What the exercise asks: Comb the records below for the string "length" and copy each line where it turns up.

Stored items:

Segment Open

(** The status of the server route depends on the instruction alone.  A
    request without an instruction, or with a falsy one ([null], [false],
    0, the empty string) or a blank string, is answered with status 400; a
    truthy instruction that is not a string (a number, [true], an array, an
    object) with status 500 and "Failed to parse instruction"; in both
    cases nothing is called.  A string that is not blank is answered with
    status 200, whatever the generation capability answers and whatever it
    throws, with one exception: when it throws [null] or [undefined], the
    inner [catch] fails on reading [error.message] and the answer is status
    500 with "Failed to parse instruction".  The route itself never
    throws. *)
Theorem route_status
        (E : Eff.Engine) (model : option GeminiService.Model)
        (instruction : option json) (t : trace) :
  exists status body t',
    GeminiRoute.parse E model instruction t = (Ok (status, body), t')
    /\ match instruction with
       | Some (JStr text) =>
           if RuleParser.is_blank text
           then status = 400%nat /\ body = RuleParser.empty_instruction /\ t' = t
           else
             match model with
             | Some m =>
                 match GeminiService.generateContent
                         m (GeminiService.buildPrompt text) with
                 | Ok _ => status = 200%nat
                 | Throw error =>
                     if Eff.is_nullish error
                     then status = 500%nat /\ body = GeminiRoute.server_error
                     else status = 200%nat
                 end
             | None => status = 200%nat
             end
       | Some value =>
           if JSON.truthy value
           then status = 500%nat /\ body = GeminiRoute.server_error /\ t' = t
           else status = 400%nat /\ body = RuleParser.empty_instruction /\ t' = t
       | None =>
           status = 400%nat /\ body = RuleParser.empty_instruction /\ t' = t
       end.
Proof.
  unfold GeminiRoute.parse, Eff.try_catch.
  destruct instruction as [[| b | n | text | l | l]|];
    try (now eexists _, _, _; split; [reflexivity|]);
    try (destruct b; now eexists _, _, _; split; [reflexivity|]).
  - destruct (JSON.truthy (JNum n)) eqn:Hn;
      now eexists _, _, _; split; [reflexivity|].
  - destruct (RuleParser.is_blank text);
      [now eexists _, _, _; split; [reflexivity|]|].
    destruct model as [m|].
    + unfold GeminiService.generate, Eff.bind, emit, Eff.lift.
      destruct (GeminiService.generateContent m _) as [answer|error].
      * rewrite ResponseFacts.parseGeminiResponse_cases.
        now eexists _, _, _; split; [reflexivity|].
      * destruct (Eff.is_nullish error);
          now eexists _, _, _; split; [reflexivity|].
    + now eexists _, _, _; split; [reflexivity|].
Qed.

Module EmbeddingFacts.

Import Regex Braces.






End EmbeddingFacts.



Module WordFacts.

Import Regex MatcherFacts.

(** A literal matches where the input starts with it. *)
Lemma rmatch_Lit {R} (ic : bool) (w t : JS.str) (caps : list JS.str)
      (k : JS.str -> list JS.str -> option R) :
  JS.starts_with w t = true ->
  rmatch ic (Lit w) t caps k = k (skipn (length w) t) caps.
Proof.
  revert t. induction w as [|a w IH]; intros t; [reflexivity|].
  destruct t as [|b t]; [discriminate|]. cbn [JS.starts_with Lit].
  intros H. apply andb_true_iff in H. destruct H as [Hab Hw].
  rewrite RegexFacts.rmatch_Seq, RegexFacts.rmatch_Chr_cons.
  replace (char_matches ic a b) with true.
  - now apply IH.
  - apply JSFacts.ascii_eqb_eq in Hab. subst b. unfold char_matches.
    destruct ic; symmetry; apply JSFacts.ascii_eqb_refl.
Qed.

Lemma includes_split (s w : JS.str) :
  JS.includes s w = true ->
  exists pre t, s = pre ++ t /\ JS.starts_with w t = true.
Proof.
  induction s as [|c s IH]; cbn [JS.includes].
  - rewrite orb_false_r. intros H. now exists [], [].
  - intros H. apply orb_true_iff in H. destruct H as [H|H].
    + now exists [], (c :: s).
    + destruct (IH H) as (pre & t & -> & Ht). now exists (c :: pre), t.
Qed.

(** A word of an alternation is found wherever the input contains it. *)
Lemma test_word (ic : bool) (r : regex) (s : JS.str) (word : string) :
  (forall t, JS.starts_with (JS.chars word) t = true ->
             match_here ic r t <> None) ->
  JS.includes s (JS.chars word) = true -> test ic r s = true.
Proof.
  intros Hr Hs. destruct (includes_split _ _ Hs) as (pre & t & -> & Ht).
  unfold test.
  pose proof (exec_finds ic r pre t (Hr t Ht)) as H.
  now destruct (exec ic r (pre ++ t)).
Qed.

Lemma match_here_Word (ic : bool) (word : string) (t : JS.str) :
  JS.starts_with (JS.chars word) t = true ->
  match_here ic (Word word) t <> None.
Proof.
  intros H. unfold match_here, Word. now rewrite rmatch_Lit.
Qed.

Lemma match_here_Alt_l (ic : bool) (r1 r2 : regex) (t : JS.str) :
  match_here ic r1 t <> None -> match_here ic (Alt r1 r2) t <> None.
Proof.
  unfold match_here. cbn [rmatch]. now destruct (rmatch ic r1 t [] _).
Qed.

Lemma match_here_Alt_r (ic : bool) (r1 r2 : regex) (t : JS.str) :
  match_here ic r2 t <> None -> match_here ic (Alt r1 r2) t <> None.
Proof.
  unfold match_here. cbn [rmatch]. now destruct (rmatch ic r1 t [] _).
Qed.

End WordFacts.

(** The heuristic extractor classifies every instruction that contains one
    of the words of its last two patterns, also inside another word ("am"
    in "amount" or "same", "pm" in "shipment"): for such an instruction it
    returns a rule, never "Could not determine rule type". *)
Theorem keyword_always_classifies
        (key_hint instruction word : string) :
  In word ["duplicate"; "identical"; "time"; "after"; "before"; "am"; "pm"] ->
  JS.includes (JS.trim (JS.toLowerCase (JS.chars instruction))) (JS.chars word)
  = true ->
  exists rule,
    GeminiService.fallbackParsing_with key_hint instruction = Success rule.
Proof.
  intros Hword Hinc. unfold GeminiService.fallbackParsing_with.
  set (s := JS.trim (JS.toLowerCase (JS.chars instruction))) in *.
  assert (Hty : GeminiService.determineRuleType s <> None).
  { unfold GeminiService.determineRuleType.
    destruct (Regex.test true GeminiService.re_expense s); [discriminate|].
    destruct (Regex.test true GeminiService.re_vendor s); [discriminate|].
    destruct (Regex.test true GeminiService.re_category s); [discriminate|].
    destruct (Regex.test true GeminiService.re_duplicate s) eqn:Hdup;
      [discriminate|].
    destruct (Regex.test true GeminiService.re_time s) eqn:Htime;
      [discriminate|].
    exfalso. cbn in Hword.
    destruct Hword as [<-|[<-|[<-|[<-|[<-|[<-|[<-|[]]]]]]]].
    - rewrite (WordFacts.test_word true _ s "duplicate") in Hdup;
        [discriminate| |exact Hinc].
      intros t Ht. apply WordFacts.match_here_Alt_l.
      now apply WordFacts.match_here_Word.
    - rewrite (WordFacts.test_word true _ s "identical") in Hdup;
        [discriminate| |exact Hinc].
      intros t Ht. apply WordFacts.match_here_Alt_r, WordFacts.match_here_Alt_r.
      now apply WordFacts.match_here_Word.
    - rewrite (WordFacts.test_word true _ s "time") in Htime;
        [discriminate| |exact Hinc].
      intros t Ht. apply WordFacts.match_here_Alt_l.
      now apply WordFacts.match_here_Word.
    - rewrite (WordFacts.test_word true _ s "after") in Htime;
        [discriminate| |exact Hinc].
      intros t Ht. apply WordFacts.match_here_Alt_r, WordFacts.match_here_Alt_l.
      now apply WordFacts.match_here_Word.
    - rewrite (WordFacts.test_word true _ s "before") in Htime;
        [discriminate| |exact Hinc].
      intros t Ht.
      apply WordFacts.match_here_Alt_r, WordFacts.match_here_Alt_r,
        WordFacts.match_here_Alt_l.
      now apply WordFacts.match_here_Word.
    - rewrite (WordFacts.test_word true _ s "am") in Htime;
        [discriminate| |exact Hinc].
      intros t Ht.
      apply WordFacts.match_here_Alt_r, WordFacts.match_here_Alt_r,
        WordFacts.match_here_Alt_r, WordFacts.match_here_Alt_l.
      now apply WordFacts.match_here_Word.
    - rewrite (WordFacts.test_word true _ s "pm") in Htime;
        [discriminate| |exact Hinc].
      intros t Ht.
      apply WordFacts.match_here_Alt_r, WordFacts.match_here_Alt_r,
        WordFacts.match_here_Alt_r, WordFacts.match_here_Alt_r.
      now apply WordFacts.match_here_Word. }
  destruct (GeminiService.determineRuleType s); [|congruence].
  eexists. reflexivity.
Qed.

Lemma keyword_always_classifies_witness :
  exists rule,
    GeminiService.fallbackParsing_with
      GeminiService.key_hint_client "Flag large amounts"
    = Success rule.
Proof.
  apply (keyword_always_classifies
           GeminiService.key_hint_client "Flag large amounts" "am").
  - simpl. tauto.
  - vm_compute. reflexivity.
Defined.
(** * European option pricing and implied volatility: a shallow embedding

    The two scripts of the repository are modelled here:

    - [main.py]: [BSM] (closed-form Black-Scholes-Merton price),
      [monte_carlo_option_pricing] and the statements the script runs when
      it is loaded;
    - [mc_simulation_of_implied_volatility.py]: [black_scholes],
      [implied_volatility] (Newton-Raphson) and
      [monte_carlo_volatility_smile].

    Numbers.  The scripts compute with NumPy [float64] scalars.  A value is
    modelled as an exact real number or one of the three IEEE special values
    (plus infinity, minus infinity, not-a-number).  The special values follow
    the IEEE rules NumPy applies (a division by zero is a warning and yields
    an infinity or a NaN, it is not an exception).  Arithmetic on finite
    values is exact: rounding, overflow, underflow and the sign of zero are
    not modelled, with one exception.  The solver compares the vega with
    zero, and the vega is zero when the density [norm.pdf] underflows, beyond
    about 38.6 standard deviations: that underflow is modelled.

    Exceptions.  A Python call either returns a value or raises; [result]
    records which, and the exception raised.

    Randomness.  The global NumPy generator is a state: an infinite sequence
    of standard-normal variates and the number of them already drawn.

    The normal distribution.  [norm.pdf] is the density
    [exp(-x^2/2) / sqrt(2 pi)] and [norm.cdf] its distribution function in
    the error-function form, one half plus the signed mass of the density
    between [0] and [x].  That the whole mass is [1], on which the sign of
    the closed-form prices rests, is proved in the last part of the file. *)

From Stdlib Require Import Reals Lra Lia List String Bool Arith.
Import ListNotations.

Open Scope string_scope.
Open Scope list_scope.
Open Scope R_scope.

(** ** NumPy scalars *)

Module Float64.

Inductive float64 : Type :=
| Fin (x : R)
| PInf
| NInf
| NaN.

Definition Rltb (x y : R) : bool := if Rlt_dec x y then true else false.
Definition Rleb (x y : R) : bool := if Rle_dec x y then true else false.
Definition Reqb (x y : R) : bool := if Req_dec_T x y then true else false.

(** [-a] *)
Definition fneg (a : float64) : float64 :=
  match a with
  | Fin x => Fin (- x)
  | PInf => NInf
  | NInf => PInf
  | NaN => NaN
  end.

(** [a + b] *)
Definition fadd (a b : float64) : float64 :=
  match a, b with
  | NaN, _ | _, NaN => NaN
  | Fin x, Fin y => Fin (x + y)
  | PInf, NInf | NInf, PInf => NaN
  | PInf, _ | _, PInf => PInf
  | NInf, _ | _, NInf => NInf
  end.

(** [a - b] *)
Definition fsub (a b : float64) : float64 := fadd a (fneg b).

(** The infinity with the sign of [x], for [x <> 0]. *)
Definition inf_of_sign (x : R) : float64 :=
  if Rltb 0 x then PInf else NInf.

(** [a * b]: zero times an infinity is NaN. *)
Definition fmul (a b : float64) : float64 :=
  match a, b with
  | NaN, _ | _, NaN => NaN
  | Fin x, Fin y => Fin (x * y)
  | Fin x, PInf | PInf, Fin x => if Reqb x 0 then NaN else inf_of_sign x
  | Fin x, NInf | NInf, Fin x => if Reqb x 0 then NaN else inf_of_sign (- x)
  | PInf, PInf | NInf, NInf => PInf
  | PInf, NInf | NInf, PInf => NInf
  end.

(** [a / b] on NumPy scalars: dividing by zero raises nothing; it yields an
    infinity with the sign of the numerator, or NaN for [0 / 0]. *)
Definition fdiv (a b : float64) : float64 :=
  match a, b with
  | NaN, _ | _, NaN => NaN
  | Fin x, Fin y =>
      if Reqb y 0 then (if Reqb x 0 then NaN else inf_of_sign x)
      else Fin (x / y)
  | Fin _, PInf | Fin _, NInf => Fin 0
  | PInf, Fin y => if Rltb y 0 then NInf else PInf
  | NInf, Fin y => if Rltb y 0 then PInf else NInf
  | PInf, PInf | PInf, NInf | NInf, PInf | NInf, NInf => NaN
  end.

(** [a ** 2] *)
Definition fsquare (a : float64) : float64 := fmul a a.

(** [abs(a)] *)
Definition fabs (a : float64) : float64 :=
  match a with
  | Fin x => Fin (Rabs x)
  | PInf | NInf => PInf
  | NaN => NaN
  end.

(** [a < b]: every comparison with NaN is false. *)
Definition flt (a b : float64) : bool :=
  match a, b with
  | NaN, _ | _, NaN => false
  | Fin x, Fin y => Rltb x y
  | NInf, NInf | PInf, _ => false
  | NInf, _ | Fin _, PInf => true
  | Fin _, NInf => false
  end.

(** [a <= b] *)
Definition fle (a b : float64) : bool :=
  match a, b with
  | NaN, _ | _, NaN => false
  | Fin x, Fin y => Rleb x y
  | NInf, _ | _, PInf => true
  | PInf, _ | Fin _, NInf => false
  end.

(** [a == b] *)
Definition feq (a b : float64) : bool :=
  match a, b with
  | Fin x, Fin y => Reqb x y
  | PInf, PInf | NInf, NInf => true
  | _, _ => false
  end.

(** Half the smallest positive [float64], [2^-1075]: a positive result that
    is not above it rounds to [0.0]. *)
Definition tiny : R := / 2 ^ 1075.

End Float64.

(** ** NumPy functions *)

Module np.

Import Float64.

(** [np.log] *)
Definition log (a : float64) : float64 :=
  match a with
  | Fin x => if Rltb 0 x then Fin (ln x) else if Reqb x 0 then NInf else NaN
  | PInf => PInf
  | NInf | NaN => NaN
  end.

(** [np.exp] *)
Definition exp (a : float64) : float64 :=
  match a with
  | Fin x => Fin (Rtrigo_def.exp x)
  | PInf => PInf
  | NInf => Fin 0
  | NaN => NaN
  end.

(** [np.sqrt] *)
Definition sqrt (a : float64) : float64 :=
  match a with
  | Fin x => if Rltb x 0 then NaN else Fin (R_sqrt.sqrt x)
  | PInf => PInf
  | NInf | NaN => NaN
  end.

(** [np.maximum(a, b)]: NaN propagates. *)
Definition maximum (a b : float64) : float64 :=
  match a, b with
  | NaN, _ | _, NaN => NaN
  | _, _ => if flt a b then b else a
  end.

(** The sum NumPy reduces an array to, from [0.0]. *)
Definition sum (xs : list float64) : float64 :=
  fold_left fadd xs (Fin 0).

(** [np.mean]: the sum over the number of elements; the mean of an empty
    array is [0.0 / 0], a NaN with a warning. *)
Definition mean (xs : list float64) : float64 :=
  fdiv (sum xs) (Fin (INR (List.length xs))).

(** [np.linspace(start, stop, num)] with the end point included:
    [start + i * step] with [step = (stop - start) / (num - 1)], the last
    sample being [stop] itself. *)
Definition linspace (start stop : float64) (num : nat) : list float64 :=
  match num with
  | O => []
  | S O => [start]
  | S (S k as div) =>
      let step := fdiv (fsub stop start) (Fin (INR div)) in
      map (fun i => fadd (fmul (Fin (INR i)) step) start) (seq 0 div)
        ++ [stop]
  end.


(** [np.random] *)
Module random.

(** The state of [np.random]: the sequence of standard-normal variates the
    generator yields, all finite, and how many of them are consumed. *)
Record generator : Type := {
  variates : nat -> R;
  consumed : nat
}.

(** The generator after [n] more draws. *)
Definition advance (n : nat) (g : generator) : generator :=
  {| variates := variates g; consumed := consumed g + n |}.

(** [np.random.standard_normal(N)] *)
Definition standard_normal (N : nat) (g : generator)
  : list float64 * generator :=
  (map (fun i => Fin (variates g (consumed g + i))) (seq 0 N), advance N g).

(** [np.random.normal(loc, scale, size)]: [loc + scale * z] for each of
    [size] standard-normal draws [z]. *)
Definition normal (loc scale : float64) (size : nat) (g : generator)
  : list float64 * generator :=
  let (zs, g') := standard_normal size g in
  (map (fun z => fadd loc (fmul scale z)) zs, g').

End random.

End np.

(** ** SciPy's standard normal distribution *)

Module Gaussian.

(** The density [exp(-x^2/2) / sqrt(2 pi)]. *)
Definition phi (x : R) : R :=
  Rtrigo_def.exp (- (x * x) / 2) / R_sqrt.sqrt (2 * PI).

Lemma phi_continuity : continuity phi.
Proof.
  unfold phi. intro x. reg.
Qed.

Lemma phi_integrable (a b : R) : a <= b -> Riemann_integrable phi a b.
Proof.
  intro Hab. apply continuity_implies_RiemannInt; [exact Hab|].
  intros x _. apply phi_continuity.
Defined.

(** The mass of the density between [0] and [|x|]. *)
Definition half_mass (x : R) : R :=
  RiemannInt (phi_integrable 0 (Rabs x) (Rabs_pos x)).

(** The distribution function, in the form SciPy evaluates it,
    [(1 + erf(x / sqrt 2)) / 2]: one half plus or minus the mass of the
    density between [0] and [|x|]. *)
Definition Phi (x : R) : R :=
  if Rle_dec 0 x then 1 / 2 + half_mass x else 1 / 2 - half_mass x.

(** The auxiliary integral that gives the total mass of the density: with
    [bell c x = exp(-c x^2 / 2)], the integral over [[0, 1]] of
    [bell (1 + t^2) x / ((1 + t^2) pi)] in [t], and of its derivative in
    [x]. *)
Definition bell (c x : R) : R := Rtrigo_def.exp (- c * (x * x) / 2).

(** The integrand. *)
Definition arc (x t : R) : R := bell (1 + t * t) x / (1 + t * t) / PI.

(** Its derivative in [x]. *)
Definition arc_slope (x t : R) : R := - x * bell (1 + t * t) x / PI.

Lemma one_plus_square_pos (t : R) : 0 < 1 + t * t.
Proof. nra. Qed.

Lemma arc_continuity (x : R) : continuity (arc x).
Proof.
  unfold arc, bell. intro t. reg.
  apply Rgt_not_eq, one_plus_square_pos.
Qed.

Lemma arc_slope_continuity (x : R) : continuity (arc_slope x).
Proof.
  unfold arc_slope, bell. intro t. reg.
Qed.
Lemma disconnect_does_not_cancel_connecting_witness :
  connectionState
    (runStep (Iteration alwaysEstablishes "DRISHTIKA_001" true 1)
             (runStep (Whole OpDisconnect) inFlight)) = CONNECTED.
Proof.
  apply (disconnect_does_not_cancel_connecting alwaysEstablishes "DRISHTIKA_001"
           true 1 inFlight).
  reflexivity.
Defined.

(** * Subscribers of the earlier service *)

Lemma Service_notifyListeners_eq (event : string) (data : Payload) (s : Service.t) :
  Service.notifyListeners event data s =
  (Service.mk (Service.device s) (Service.isConnected s) (Service.distanceData s)
     (Service.listeners s) (Service.offlineMode s) (Service.monitoringInterval s)
     (Service.timers s) (Service.nextTimerId s)
     (Service.console s ++ complaint s event data),
   if nullish (outcome s event data) then Throw TYPE_ERROR else Ok tt).
Proof.
  unfold Service.notifyListeners, complaint, outcome, sbind, sget.
  destruct (Service.lookup event (Service.listeners s)) as [cb|].
  - destruct (cb data) as [[text| |]|]; destruct s; cbn; rewrite ?app_nil_r;
      reflexivity.
  - destruct s; cbn; rewrite ?app_nil_r; reflexivity.
Qed.

(** X29.  A sample of the earlier service and its subscribers:
    [updateDistanceData] stores the sample, notifies [distance] and,
    exactly when the smallest distance is below 2, [obstacle].  A
    subscriber that throws a value whose [message] can be read costs a
    line on the console and nothing else.  A subscriber that throws [null]
    or [undefined] is not contained: the [catch] of [notifyListeners]
    throws a [TypeError] reading [error.message], [updateDistanceData]
    throws it on, and when it was the subscriber of [distance] the
    notification of [obstacle] is not reached.  Device, connection flag,
    subscribers and timers are as they were in every case. *)
Theorem service_sample_and_subscribers (data : Dist.t) (s : Service.t) :
  let distance := PDistance data in
  let obstacle := PObstacle (Legacy.analyzeDistanceData data) (minDistance data)
                            (Legacy.getClosestDirection data) None in
  let stored := fun lines =>
    Service.mk (Service.device s) (Service.isConnected s) data
      (Service.listeners s) (Service.offlineMode s) (Service.monitoringInterval s)
      (Service.timers s) (Service.nextTimerId s) (Service.console s ++ lines) in
  Service.updateDistanceData data s =
  if nullish (outcome s "distance" distance)
  then (stored [], Throw TYPE_ERROR)
  else if Qltb (minDistance data) 2
       then (stored (complaint s "distance" distance ++ complaint s "obstacle" obstacle),
             if nullish (outcome s "obstacle" obstacle)
             then Throw TYPE_ERROR else Ok tt)
       else (stored (complaint s "distance" distance), Ok tt).
Proof.
  cbv zeta. unfold Service.updateDistanceData, sbind, smodify.
  rewrite Service_notifyListeners_eq.
  assert (isSafe (Legacy.analyzeDistanceData data) = negb (Qltb (minDistance data) 2)) as S.
  { change (Legacy.analyzeDistanceData data) with (analyzeDistanceData data).
    unfold analyzeDistanceData.
    destruct (Qltb (minDistance data) (1 # 2)) eqn:E1;
      destruct (Qltb (minDistance data) 1) eqn:E2;
      destruct (Qltb (minDistance data) 2) eqn:E3; try reflexivity;
      exfalso;
      repeat match goal with
             | E : Qltb _ _ = true |- _ => apply Qltb_lt in E
             | E : Qltb _ _ = false |- _ => apply Qltb_ge in E
             end; lra. }
  rewrite S. unfold complaint, outcome, sret. cbn [Service.listeners].
  destruct (Service.lookup "distance" (Service.listeners s)) as [cb|];
    [destruct (cb (PDistance data)) as [[text| |]|]|];
    cbn [nullish Service.console]; rewrite ?app_nil_r; try reflexivity;
    (destruct (Qltb (minDistance data) 2); cbn [negb]; [|reflexivity]);
    rewrite Service_notifyListeners_eq; unfold complaint, outcome;
    cbn [Service.console Service.device Service.isConnected
         Service.distanceData Service.listeners Service.offlineMode
         Service.monitoringInterval Service.timers Service.nextTimerId];
    rewrite <- ?app_assoc, ?app_nil_r; reflexivity.
Qed.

Segment Closed

Written response:
  rmatch ic (Lit w) t caps k = k (skipn (length w) t) caps.
  fdiv (sum xs) (Fin (INR (List.length xs))).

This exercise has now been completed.